[RECORDED INFORMATION Boundary: Start]
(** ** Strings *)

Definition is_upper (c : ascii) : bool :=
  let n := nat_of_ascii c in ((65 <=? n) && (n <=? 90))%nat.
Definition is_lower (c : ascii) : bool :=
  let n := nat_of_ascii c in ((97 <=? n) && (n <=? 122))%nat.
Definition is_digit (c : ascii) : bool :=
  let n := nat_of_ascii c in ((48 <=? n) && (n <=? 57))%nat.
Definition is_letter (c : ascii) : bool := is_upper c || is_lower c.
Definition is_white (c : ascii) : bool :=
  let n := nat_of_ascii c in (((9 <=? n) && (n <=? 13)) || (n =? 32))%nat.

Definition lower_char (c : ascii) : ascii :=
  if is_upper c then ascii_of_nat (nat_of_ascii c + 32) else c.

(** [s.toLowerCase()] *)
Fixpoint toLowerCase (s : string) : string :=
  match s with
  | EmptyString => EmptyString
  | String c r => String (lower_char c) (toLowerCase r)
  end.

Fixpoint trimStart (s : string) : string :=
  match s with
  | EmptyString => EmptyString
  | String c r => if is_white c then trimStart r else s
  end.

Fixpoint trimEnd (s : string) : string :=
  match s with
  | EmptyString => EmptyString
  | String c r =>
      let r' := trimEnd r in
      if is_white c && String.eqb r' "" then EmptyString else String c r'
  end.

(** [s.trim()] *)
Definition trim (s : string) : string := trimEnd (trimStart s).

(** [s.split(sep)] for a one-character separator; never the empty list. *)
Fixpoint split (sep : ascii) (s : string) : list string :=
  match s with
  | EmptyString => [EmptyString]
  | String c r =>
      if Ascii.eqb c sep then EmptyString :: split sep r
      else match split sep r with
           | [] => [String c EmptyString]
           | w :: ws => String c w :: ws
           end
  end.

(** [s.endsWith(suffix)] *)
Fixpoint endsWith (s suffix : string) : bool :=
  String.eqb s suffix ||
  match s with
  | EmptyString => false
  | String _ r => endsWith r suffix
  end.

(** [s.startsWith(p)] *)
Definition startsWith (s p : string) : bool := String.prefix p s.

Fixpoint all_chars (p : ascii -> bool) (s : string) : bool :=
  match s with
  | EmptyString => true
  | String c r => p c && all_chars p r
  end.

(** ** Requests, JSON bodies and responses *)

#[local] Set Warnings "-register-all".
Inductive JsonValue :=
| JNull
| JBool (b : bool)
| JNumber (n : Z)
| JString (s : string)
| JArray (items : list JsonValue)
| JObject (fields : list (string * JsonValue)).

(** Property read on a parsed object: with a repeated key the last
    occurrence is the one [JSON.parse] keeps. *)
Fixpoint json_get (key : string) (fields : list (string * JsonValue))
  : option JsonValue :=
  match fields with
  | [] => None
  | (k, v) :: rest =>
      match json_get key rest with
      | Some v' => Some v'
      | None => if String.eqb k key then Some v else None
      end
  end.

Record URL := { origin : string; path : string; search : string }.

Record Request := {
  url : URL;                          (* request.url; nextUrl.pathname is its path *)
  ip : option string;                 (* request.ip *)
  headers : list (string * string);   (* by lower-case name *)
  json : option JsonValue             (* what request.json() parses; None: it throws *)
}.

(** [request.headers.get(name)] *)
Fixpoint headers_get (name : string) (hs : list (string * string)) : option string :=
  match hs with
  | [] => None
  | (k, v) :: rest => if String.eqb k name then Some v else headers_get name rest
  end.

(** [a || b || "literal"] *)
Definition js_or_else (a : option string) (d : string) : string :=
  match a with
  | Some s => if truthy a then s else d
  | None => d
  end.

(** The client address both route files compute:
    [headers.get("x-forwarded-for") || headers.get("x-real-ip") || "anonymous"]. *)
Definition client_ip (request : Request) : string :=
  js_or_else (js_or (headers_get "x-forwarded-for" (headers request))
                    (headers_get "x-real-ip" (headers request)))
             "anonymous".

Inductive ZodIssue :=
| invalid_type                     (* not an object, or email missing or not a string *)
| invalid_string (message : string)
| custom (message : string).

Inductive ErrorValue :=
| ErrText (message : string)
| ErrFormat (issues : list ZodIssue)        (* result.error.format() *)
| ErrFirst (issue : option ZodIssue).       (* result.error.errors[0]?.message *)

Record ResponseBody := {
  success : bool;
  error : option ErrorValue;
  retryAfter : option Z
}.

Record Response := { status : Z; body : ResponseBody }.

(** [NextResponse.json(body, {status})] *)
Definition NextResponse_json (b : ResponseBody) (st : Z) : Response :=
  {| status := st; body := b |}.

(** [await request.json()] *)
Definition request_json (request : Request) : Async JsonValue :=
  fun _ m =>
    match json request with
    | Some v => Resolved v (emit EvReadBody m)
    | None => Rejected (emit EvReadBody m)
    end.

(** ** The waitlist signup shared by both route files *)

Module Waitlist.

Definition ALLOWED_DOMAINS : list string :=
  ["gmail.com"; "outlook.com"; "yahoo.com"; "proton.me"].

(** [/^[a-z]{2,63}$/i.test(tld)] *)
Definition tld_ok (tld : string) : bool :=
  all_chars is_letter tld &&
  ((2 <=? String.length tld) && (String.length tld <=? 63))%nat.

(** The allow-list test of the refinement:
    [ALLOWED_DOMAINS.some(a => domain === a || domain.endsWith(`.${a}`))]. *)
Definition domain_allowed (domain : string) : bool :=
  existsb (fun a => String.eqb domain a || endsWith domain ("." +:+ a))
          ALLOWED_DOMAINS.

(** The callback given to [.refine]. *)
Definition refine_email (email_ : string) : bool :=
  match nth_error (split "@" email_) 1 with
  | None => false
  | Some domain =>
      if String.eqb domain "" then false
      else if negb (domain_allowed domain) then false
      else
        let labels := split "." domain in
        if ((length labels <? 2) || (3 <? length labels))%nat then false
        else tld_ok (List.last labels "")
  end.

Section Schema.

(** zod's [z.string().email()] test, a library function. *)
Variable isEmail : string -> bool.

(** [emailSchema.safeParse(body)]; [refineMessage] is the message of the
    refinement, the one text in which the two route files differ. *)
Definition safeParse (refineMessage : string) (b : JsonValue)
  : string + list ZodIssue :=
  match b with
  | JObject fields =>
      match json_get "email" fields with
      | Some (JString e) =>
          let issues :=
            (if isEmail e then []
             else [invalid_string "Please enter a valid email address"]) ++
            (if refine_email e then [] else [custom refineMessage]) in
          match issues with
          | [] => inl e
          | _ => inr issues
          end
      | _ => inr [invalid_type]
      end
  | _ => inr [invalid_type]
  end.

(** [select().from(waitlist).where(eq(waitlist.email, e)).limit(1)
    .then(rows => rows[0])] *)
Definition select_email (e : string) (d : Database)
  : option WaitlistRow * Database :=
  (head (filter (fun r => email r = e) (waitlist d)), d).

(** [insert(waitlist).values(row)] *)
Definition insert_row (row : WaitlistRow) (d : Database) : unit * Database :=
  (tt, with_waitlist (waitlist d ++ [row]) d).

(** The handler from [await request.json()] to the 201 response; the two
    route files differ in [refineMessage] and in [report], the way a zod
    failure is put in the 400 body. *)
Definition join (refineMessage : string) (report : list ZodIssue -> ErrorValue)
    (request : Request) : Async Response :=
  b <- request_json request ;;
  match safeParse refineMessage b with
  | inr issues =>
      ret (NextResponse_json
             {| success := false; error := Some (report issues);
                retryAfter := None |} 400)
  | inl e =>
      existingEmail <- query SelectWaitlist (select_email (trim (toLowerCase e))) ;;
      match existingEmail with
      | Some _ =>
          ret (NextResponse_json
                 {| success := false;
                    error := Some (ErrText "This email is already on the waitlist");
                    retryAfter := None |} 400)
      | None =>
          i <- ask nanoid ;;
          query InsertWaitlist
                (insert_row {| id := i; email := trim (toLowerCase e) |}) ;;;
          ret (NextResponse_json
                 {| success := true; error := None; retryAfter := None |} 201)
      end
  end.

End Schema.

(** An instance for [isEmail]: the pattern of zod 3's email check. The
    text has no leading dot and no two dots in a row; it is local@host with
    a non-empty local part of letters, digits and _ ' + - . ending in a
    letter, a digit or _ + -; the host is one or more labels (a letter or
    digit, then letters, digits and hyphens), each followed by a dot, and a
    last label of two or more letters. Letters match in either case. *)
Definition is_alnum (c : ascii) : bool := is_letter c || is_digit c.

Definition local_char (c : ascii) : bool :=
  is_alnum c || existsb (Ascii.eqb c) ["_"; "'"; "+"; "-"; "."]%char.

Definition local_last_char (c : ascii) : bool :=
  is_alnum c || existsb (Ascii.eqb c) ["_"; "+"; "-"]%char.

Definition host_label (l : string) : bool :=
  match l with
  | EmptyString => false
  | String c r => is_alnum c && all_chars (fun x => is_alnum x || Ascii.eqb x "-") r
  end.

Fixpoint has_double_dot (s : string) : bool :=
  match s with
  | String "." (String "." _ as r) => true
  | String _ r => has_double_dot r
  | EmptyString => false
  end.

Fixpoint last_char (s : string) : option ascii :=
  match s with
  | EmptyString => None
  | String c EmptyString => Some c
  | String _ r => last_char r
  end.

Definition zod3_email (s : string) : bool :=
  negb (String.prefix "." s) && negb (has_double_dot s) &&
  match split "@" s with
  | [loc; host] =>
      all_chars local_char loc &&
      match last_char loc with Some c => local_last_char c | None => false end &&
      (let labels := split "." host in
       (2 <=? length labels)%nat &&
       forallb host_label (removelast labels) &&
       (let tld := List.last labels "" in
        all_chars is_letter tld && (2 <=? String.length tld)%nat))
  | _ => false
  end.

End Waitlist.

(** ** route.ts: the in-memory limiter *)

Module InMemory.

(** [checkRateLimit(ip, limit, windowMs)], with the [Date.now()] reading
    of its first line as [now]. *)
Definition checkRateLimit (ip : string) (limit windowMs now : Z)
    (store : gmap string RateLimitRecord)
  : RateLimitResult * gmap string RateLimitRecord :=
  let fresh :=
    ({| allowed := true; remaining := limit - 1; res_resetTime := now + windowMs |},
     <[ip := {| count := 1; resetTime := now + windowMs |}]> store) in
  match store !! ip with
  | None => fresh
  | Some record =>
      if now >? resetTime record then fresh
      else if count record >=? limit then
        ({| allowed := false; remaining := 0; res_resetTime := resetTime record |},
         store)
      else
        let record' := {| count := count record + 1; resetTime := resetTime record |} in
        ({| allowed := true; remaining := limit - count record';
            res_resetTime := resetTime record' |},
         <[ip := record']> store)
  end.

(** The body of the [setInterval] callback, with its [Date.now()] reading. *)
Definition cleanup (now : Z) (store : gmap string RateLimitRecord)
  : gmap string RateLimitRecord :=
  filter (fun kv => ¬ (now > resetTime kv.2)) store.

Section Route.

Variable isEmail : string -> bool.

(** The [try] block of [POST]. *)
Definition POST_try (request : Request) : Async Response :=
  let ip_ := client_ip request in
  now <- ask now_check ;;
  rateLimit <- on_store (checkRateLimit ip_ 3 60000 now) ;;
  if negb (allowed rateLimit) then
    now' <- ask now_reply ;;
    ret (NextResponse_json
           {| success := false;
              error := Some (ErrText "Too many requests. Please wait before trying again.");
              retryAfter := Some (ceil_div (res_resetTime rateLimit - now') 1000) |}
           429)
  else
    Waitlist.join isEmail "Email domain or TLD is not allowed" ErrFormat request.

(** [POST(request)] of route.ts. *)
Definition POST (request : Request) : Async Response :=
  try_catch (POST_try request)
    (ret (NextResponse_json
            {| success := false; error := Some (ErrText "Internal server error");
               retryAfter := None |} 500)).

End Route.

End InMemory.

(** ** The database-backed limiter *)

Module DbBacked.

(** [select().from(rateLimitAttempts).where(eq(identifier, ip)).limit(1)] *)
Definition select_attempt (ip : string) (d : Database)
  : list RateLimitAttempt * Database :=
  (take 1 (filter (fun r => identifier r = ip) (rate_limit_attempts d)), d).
[RECORDED INFORMATION Boundary: End]
▶ [TASK DETAILS] Copy every line where the word "gmap" is present in the entries above.

▶ [REPLY]
    (store : gmap string RateLimitRecord)
  : RateLimitResult * gmap string RateLimitRecord :=
Definition cleanup (now : Z) (store : gmap string RateLimitRecord)
  : gmap string RateLimitRecord :=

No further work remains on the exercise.